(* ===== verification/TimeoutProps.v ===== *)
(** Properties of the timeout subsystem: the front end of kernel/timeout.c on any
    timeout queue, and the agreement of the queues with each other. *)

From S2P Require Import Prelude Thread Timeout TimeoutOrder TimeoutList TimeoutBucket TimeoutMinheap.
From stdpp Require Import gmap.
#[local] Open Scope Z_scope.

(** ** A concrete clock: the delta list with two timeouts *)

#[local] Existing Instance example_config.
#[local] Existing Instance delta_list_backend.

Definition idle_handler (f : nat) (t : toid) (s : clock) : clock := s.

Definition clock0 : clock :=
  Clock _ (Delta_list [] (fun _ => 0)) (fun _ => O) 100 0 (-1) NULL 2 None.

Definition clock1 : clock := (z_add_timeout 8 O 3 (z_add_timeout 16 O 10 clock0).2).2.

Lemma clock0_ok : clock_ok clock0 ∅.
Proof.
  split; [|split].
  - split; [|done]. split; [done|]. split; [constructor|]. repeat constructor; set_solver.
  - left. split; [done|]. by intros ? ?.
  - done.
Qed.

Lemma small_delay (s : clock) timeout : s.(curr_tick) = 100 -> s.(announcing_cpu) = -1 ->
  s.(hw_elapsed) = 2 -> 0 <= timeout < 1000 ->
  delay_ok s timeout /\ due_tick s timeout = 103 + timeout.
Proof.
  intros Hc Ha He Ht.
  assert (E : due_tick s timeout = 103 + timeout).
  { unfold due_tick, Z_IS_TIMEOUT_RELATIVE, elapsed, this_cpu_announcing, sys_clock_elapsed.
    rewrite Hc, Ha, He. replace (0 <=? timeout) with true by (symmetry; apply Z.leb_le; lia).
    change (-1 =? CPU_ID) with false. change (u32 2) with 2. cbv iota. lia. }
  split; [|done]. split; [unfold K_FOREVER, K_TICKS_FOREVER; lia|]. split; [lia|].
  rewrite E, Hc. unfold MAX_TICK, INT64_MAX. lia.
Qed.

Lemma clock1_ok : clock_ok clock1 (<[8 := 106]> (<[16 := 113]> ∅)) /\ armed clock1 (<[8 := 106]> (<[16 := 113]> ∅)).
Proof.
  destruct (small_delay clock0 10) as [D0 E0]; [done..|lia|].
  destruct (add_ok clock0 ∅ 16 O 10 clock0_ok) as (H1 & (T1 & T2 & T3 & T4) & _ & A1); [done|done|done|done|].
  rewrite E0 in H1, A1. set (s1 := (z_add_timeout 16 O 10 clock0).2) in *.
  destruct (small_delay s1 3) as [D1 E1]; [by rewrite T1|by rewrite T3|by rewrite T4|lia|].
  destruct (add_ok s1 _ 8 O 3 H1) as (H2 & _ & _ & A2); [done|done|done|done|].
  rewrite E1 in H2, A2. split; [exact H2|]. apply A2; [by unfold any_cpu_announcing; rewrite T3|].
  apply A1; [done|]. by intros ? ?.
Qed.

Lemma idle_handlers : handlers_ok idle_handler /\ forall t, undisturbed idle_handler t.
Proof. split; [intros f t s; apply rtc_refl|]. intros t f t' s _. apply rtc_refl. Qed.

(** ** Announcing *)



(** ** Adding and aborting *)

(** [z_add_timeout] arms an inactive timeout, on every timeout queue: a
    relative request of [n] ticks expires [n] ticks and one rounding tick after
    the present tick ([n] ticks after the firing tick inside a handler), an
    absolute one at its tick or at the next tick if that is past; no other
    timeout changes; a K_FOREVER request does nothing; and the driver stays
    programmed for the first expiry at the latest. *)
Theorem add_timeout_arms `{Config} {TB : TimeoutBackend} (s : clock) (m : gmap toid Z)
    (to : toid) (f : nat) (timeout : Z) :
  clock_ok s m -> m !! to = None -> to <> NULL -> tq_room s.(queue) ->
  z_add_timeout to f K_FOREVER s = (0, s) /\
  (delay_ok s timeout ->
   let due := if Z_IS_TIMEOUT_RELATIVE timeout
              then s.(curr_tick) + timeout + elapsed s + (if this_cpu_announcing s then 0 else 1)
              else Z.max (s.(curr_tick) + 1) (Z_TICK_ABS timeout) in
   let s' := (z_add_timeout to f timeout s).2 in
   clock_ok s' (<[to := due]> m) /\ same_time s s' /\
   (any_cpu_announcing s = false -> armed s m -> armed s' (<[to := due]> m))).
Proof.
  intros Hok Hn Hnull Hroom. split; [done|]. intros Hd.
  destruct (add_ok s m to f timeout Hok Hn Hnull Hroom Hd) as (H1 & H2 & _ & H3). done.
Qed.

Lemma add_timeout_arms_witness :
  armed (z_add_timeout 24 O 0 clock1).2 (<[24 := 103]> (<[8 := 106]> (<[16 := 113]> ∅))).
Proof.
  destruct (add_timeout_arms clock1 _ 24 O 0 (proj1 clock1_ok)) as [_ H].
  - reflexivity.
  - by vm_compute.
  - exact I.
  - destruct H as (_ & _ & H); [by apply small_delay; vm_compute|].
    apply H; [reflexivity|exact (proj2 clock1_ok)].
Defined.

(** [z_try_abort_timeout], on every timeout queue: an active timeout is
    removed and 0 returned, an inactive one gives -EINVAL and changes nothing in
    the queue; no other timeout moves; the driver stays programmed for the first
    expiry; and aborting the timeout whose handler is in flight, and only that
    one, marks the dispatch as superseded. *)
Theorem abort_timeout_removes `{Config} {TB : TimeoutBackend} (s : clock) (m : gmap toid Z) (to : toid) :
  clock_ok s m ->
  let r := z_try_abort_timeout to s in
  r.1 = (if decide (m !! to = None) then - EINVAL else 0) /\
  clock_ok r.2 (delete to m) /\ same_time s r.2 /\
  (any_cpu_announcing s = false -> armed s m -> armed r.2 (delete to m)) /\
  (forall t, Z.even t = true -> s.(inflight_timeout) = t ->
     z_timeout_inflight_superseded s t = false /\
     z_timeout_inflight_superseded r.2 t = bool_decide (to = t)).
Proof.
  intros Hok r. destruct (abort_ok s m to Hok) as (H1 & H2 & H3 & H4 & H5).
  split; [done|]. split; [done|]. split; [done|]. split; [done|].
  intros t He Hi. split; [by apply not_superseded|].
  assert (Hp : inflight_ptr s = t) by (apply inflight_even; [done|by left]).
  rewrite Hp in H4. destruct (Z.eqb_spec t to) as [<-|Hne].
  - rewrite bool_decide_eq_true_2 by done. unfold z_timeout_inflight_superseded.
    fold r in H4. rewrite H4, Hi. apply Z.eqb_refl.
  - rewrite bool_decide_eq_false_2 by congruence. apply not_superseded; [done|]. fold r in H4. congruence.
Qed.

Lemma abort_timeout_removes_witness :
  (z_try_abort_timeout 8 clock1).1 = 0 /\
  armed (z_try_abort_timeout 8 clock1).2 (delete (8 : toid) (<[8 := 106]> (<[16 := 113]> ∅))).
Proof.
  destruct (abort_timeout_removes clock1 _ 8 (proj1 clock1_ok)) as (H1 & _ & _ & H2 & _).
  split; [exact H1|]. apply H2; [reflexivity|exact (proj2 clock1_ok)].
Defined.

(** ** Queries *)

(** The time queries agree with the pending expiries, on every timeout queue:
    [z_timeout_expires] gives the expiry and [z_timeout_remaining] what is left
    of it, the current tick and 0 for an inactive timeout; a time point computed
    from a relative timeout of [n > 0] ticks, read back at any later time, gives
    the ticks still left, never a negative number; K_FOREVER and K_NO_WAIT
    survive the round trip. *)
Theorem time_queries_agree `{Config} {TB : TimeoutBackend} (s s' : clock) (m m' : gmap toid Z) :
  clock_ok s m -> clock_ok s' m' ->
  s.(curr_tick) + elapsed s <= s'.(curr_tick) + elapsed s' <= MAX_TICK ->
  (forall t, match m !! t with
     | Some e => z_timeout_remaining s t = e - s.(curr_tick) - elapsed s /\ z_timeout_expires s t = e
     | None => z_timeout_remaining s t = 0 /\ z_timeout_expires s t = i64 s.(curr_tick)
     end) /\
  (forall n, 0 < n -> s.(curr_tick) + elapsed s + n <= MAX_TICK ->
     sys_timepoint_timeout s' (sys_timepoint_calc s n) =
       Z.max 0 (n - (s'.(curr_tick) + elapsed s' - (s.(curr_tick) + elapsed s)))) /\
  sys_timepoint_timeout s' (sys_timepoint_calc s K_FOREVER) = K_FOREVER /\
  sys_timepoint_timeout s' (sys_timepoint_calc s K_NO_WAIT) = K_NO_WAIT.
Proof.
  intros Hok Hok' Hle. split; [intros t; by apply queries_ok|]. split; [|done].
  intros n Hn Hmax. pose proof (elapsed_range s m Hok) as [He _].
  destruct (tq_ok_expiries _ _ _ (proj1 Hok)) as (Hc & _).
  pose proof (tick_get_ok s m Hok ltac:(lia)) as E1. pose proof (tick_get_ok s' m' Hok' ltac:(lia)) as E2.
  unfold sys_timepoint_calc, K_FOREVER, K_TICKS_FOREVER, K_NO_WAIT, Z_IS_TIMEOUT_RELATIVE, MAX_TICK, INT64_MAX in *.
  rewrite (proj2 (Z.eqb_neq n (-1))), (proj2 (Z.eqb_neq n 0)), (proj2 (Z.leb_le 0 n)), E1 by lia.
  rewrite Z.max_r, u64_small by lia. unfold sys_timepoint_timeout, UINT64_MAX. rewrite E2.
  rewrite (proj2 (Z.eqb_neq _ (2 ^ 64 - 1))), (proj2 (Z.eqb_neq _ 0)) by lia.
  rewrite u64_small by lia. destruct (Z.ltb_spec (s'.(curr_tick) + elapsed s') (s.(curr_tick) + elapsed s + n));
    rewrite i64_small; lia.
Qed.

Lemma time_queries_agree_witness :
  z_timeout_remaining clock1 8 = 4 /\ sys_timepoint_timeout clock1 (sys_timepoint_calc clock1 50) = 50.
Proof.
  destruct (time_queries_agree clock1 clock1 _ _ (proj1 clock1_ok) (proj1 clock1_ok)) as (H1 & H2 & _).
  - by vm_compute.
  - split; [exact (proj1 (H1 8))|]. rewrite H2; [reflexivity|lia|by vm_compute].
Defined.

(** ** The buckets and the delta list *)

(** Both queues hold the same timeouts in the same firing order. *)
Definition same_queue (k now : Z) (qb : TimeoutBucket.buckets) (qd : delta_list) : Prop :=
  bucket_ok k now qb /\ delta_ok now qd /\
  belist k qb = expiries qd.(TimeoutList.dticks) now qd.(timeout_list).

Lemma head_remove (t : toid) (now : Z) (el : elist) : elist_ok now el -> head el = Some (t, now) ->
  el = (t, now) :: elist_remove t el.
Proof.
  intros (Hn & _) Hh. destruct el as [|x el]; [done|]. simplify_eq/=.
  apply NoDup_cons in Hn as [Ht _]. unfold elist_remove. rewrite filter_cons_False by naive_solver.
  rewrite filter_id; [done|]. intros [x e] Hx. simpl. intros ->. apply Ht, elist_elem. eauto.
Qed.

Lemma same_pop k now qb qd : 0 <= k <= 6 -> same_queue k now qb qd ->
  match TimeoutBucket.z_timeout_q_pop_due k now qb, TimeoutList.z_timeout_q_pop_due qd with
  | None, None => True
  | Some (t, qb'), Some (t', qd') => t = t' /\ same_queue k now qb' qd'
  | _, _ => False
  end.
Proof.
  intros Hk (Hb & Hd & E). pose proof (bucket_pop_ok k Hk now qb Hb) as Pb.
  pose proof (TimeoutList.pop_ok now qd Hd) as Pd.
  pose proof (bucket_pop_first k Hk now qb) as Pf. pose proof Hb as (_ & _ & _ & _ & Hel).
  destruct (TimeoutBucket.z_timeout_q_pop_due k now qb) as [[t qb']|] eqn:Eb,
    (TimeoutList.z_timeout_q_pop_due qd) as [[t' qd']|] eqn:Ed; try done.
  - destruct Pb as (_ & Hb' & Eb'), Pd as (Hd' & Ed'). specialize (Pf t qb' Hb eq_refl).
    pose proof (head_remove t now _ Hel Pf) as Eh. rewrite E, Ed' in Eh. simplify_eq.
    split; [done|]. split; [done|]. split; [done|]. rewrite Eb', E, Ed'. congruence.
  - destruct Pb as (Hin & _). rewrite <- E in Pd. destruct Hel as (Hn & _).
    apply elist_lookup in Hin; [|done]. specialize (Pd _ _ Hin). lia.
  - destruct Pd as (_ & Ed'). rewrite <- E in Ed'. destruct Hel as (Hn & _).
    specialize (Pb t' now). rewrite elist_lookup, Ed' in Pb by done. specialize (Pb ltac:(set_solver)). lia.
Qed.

******************************

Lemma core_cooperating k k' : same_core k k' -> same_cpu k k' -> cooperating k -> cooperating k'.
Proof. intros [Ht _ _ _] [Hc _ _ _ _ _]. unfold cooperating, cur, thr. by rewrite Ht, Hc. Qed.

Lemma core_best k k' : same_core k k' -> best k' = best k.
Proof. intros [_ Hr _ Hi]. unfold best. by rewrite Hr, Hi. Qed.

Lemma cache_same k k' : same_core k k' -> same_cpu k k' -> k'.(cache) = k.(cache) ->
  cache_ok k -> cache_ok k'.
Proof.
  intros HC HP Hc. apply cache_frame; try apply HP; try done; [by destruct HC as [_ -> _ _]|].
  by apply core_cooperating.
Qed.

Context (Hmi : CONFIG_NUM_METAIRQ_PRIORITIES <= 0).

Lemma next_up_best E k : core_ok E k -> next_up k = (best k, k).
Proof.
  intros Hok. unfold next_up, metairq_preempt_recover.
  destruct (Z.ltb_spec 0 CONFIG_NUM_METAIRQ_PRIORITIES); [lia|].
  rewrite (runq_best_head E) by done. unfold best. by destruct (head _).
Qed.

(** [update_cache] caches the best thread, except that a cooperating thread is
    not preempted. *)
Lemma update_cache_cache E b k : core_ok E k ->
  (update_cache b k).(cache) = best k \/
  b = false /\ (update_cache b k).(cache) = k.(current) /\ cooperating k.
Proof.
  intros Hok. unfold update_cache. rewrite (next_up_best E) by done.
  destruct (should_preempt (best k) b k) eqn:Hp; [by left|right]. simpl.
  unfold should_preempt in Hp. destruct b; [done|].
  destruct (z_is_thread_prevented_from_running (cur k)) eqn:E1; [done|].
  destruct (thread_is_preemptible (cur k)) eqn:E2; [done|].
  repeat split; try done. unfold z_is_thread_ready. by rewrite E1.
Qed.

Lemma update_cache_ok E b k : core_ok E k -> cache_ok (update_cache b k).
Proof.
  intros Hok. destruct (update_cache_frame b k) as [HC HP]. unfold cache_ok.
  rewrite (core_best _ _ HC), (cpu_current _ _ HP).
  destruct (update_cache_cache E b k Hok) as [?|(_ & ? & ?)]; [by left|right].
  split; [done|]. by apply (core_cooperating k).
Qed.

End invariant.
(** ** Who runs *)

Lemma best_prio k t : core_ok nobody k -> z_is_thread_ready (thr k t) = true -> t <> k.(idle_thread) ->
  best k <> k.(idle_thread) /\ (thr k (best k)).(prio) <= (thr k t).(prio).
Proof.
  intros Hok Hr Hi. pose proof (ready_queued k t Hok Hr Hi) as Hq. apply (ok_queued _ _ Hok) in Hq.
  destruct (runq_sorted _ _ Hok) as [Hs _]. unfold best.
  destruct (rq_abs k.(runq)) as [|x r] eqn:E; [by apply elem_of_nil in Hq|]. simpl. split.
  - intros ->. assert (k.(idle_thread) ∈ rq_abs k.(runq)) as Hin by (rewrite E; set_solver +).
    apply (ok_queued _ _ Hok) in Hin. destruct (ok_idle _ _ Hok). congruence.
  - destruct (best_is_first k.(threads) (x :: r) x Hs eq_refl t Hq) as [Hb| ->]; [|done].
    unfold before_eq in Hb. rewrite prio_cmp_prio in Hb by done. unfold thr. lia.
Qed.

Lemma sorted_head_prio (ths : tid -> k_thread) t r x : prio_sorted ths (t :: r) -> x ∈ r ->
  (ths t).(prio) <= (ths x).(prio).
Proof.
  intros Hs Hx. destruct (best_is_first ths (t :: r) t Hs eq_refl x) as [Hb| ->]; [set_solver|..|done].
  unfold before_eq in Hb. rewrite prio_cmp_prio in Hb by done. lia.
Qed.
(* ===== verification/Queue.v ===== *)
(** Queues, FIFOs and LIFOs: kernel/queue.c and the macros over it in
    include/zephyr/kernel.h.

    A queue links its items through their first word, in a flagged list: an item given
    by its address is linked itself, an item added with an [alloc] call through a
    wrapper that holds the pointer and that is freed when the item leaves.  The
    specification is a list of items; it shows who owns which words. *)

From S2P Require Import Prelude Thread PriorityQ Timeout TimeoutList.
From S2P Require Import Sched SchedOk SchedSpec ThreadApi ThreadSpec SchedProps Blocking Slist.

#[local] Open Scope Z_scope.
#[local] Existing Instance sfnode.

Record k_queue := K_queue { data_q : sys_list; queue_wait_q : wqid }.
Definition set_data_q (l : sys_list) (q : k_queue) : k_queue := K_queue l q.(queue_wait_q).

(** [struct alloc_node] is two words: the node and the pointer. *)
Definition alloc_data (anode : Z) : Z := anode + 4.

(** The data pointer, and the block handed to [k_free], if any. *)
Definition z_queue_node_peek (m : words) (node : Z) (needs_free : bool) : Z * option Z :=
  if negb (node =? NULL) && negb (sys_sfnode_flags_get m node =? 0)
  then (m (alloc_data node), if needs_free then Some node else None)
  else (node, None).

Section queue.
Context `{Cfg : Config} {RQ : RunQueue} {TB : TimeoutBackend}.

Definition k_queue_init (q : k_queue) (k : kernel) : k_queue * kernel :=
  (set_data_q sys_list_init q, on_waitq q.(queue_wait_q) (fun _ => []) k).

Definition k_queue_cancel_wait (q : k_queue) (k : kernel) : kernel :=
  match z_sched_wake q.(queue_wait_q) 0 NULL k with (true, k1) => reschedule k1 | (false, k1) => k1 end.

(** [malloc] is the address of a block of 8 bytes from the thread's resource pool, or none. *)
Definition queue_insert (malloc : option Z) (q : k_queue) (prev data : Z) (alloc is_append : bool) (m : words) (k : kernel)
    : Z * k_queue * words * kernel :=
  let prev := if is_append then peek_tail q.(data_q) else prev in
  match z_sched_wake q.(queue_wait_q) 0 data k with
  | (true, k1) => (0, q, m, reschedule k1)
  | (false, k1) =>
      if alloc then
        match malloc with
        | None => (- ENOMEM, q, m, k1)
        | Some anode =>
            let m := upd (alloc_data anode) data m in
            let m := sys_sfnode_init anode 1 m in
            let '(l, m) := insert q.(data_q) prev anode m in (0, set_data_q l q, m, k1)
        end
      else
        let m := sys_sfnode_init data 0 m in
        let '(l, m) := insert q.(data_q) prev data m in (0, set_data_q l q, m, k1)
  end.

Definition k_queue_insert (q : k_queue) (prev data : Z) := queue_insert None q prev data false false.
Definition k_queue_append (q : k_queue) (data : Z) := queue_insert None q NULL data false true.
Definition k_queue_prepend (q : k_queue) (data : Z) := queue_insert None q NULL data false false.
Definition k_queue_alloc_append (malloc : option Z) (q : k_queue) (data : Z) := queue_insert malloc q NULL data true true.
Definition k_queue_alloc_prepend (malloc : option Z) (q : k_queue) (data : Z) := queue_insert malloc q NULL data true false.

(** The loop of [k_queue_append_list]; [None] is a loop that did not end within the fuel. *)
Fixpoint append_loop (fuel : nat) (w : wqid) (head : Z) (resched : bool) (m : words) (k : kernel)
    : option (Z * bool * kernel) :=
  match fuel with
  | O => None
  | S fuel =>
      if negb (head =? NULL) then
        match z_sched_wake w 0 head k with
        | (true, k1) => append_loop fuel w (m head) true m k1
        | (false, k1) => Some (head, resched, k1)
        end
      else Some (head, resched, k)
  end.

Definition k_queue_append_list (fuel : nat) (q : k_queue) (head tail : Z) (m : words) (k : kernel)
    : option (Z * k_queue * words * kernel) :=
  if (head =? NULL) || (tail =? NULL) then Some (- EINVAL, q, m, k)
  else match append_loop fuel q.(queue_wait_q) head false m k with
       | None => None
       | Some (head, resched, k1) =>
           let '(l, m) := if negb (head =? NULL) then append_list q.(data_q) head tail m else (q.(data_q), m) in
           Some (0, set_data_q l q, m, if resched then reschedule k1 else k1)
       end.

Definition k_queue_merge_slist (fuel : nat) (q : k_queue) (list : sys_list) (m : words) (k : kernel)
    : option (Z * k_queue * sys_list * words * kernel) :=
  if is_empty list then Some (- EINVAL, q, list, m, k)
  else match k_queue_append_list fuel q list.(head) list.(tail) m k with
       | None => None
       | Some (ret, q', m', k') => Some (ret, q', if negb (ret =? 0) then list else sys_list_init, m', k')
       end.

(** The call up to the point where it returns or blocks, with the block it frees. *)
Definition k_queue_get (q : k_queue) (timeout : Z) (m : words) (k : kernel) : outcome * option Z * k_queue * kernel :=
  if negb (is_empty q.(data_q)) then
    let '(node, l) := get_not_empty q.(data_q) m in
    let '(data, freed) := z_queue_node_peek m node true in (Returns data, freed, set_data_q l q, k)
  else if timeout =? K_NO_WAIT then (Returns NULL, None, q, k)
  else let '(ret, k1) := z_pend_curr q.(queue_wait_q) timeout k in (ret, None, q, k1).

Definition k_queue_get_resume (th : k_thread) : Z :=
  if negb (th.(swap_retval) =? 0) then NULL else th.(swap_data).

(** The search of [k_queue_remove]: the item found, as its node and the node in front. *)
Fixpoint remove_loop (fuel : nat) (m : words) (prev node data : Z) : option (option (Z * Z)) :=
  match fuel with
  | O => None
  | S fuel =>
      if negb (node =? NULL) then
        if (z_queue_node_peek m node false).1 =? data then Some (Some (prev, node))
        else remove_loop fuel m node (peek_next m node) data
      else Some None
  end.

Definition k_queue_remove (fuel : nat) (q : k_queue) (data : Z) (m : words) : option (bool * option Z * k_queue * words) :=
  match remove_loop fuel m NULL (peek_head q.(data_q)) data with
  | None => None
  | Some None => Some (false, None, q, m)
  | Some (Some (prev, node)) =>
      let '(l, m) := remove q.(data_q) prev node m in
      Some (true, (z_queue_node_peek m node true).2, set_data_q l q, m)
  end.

******************************

**Exercise description**
From the material above, retype precisely the lines between the line holding "m, reschedule k1)" and the line holding "let m := upd", inclusive, and nothing beyond them.

**Your solution**
  | (true, k1) => (0, q, m, reschedule k1)
  | (false, k1) =>
      if alloc then
        match malloc with
        | None => (- ENOMEM, q, m, k1)
        | Some anode =>
            let m := upd (alloc_data anode) data m in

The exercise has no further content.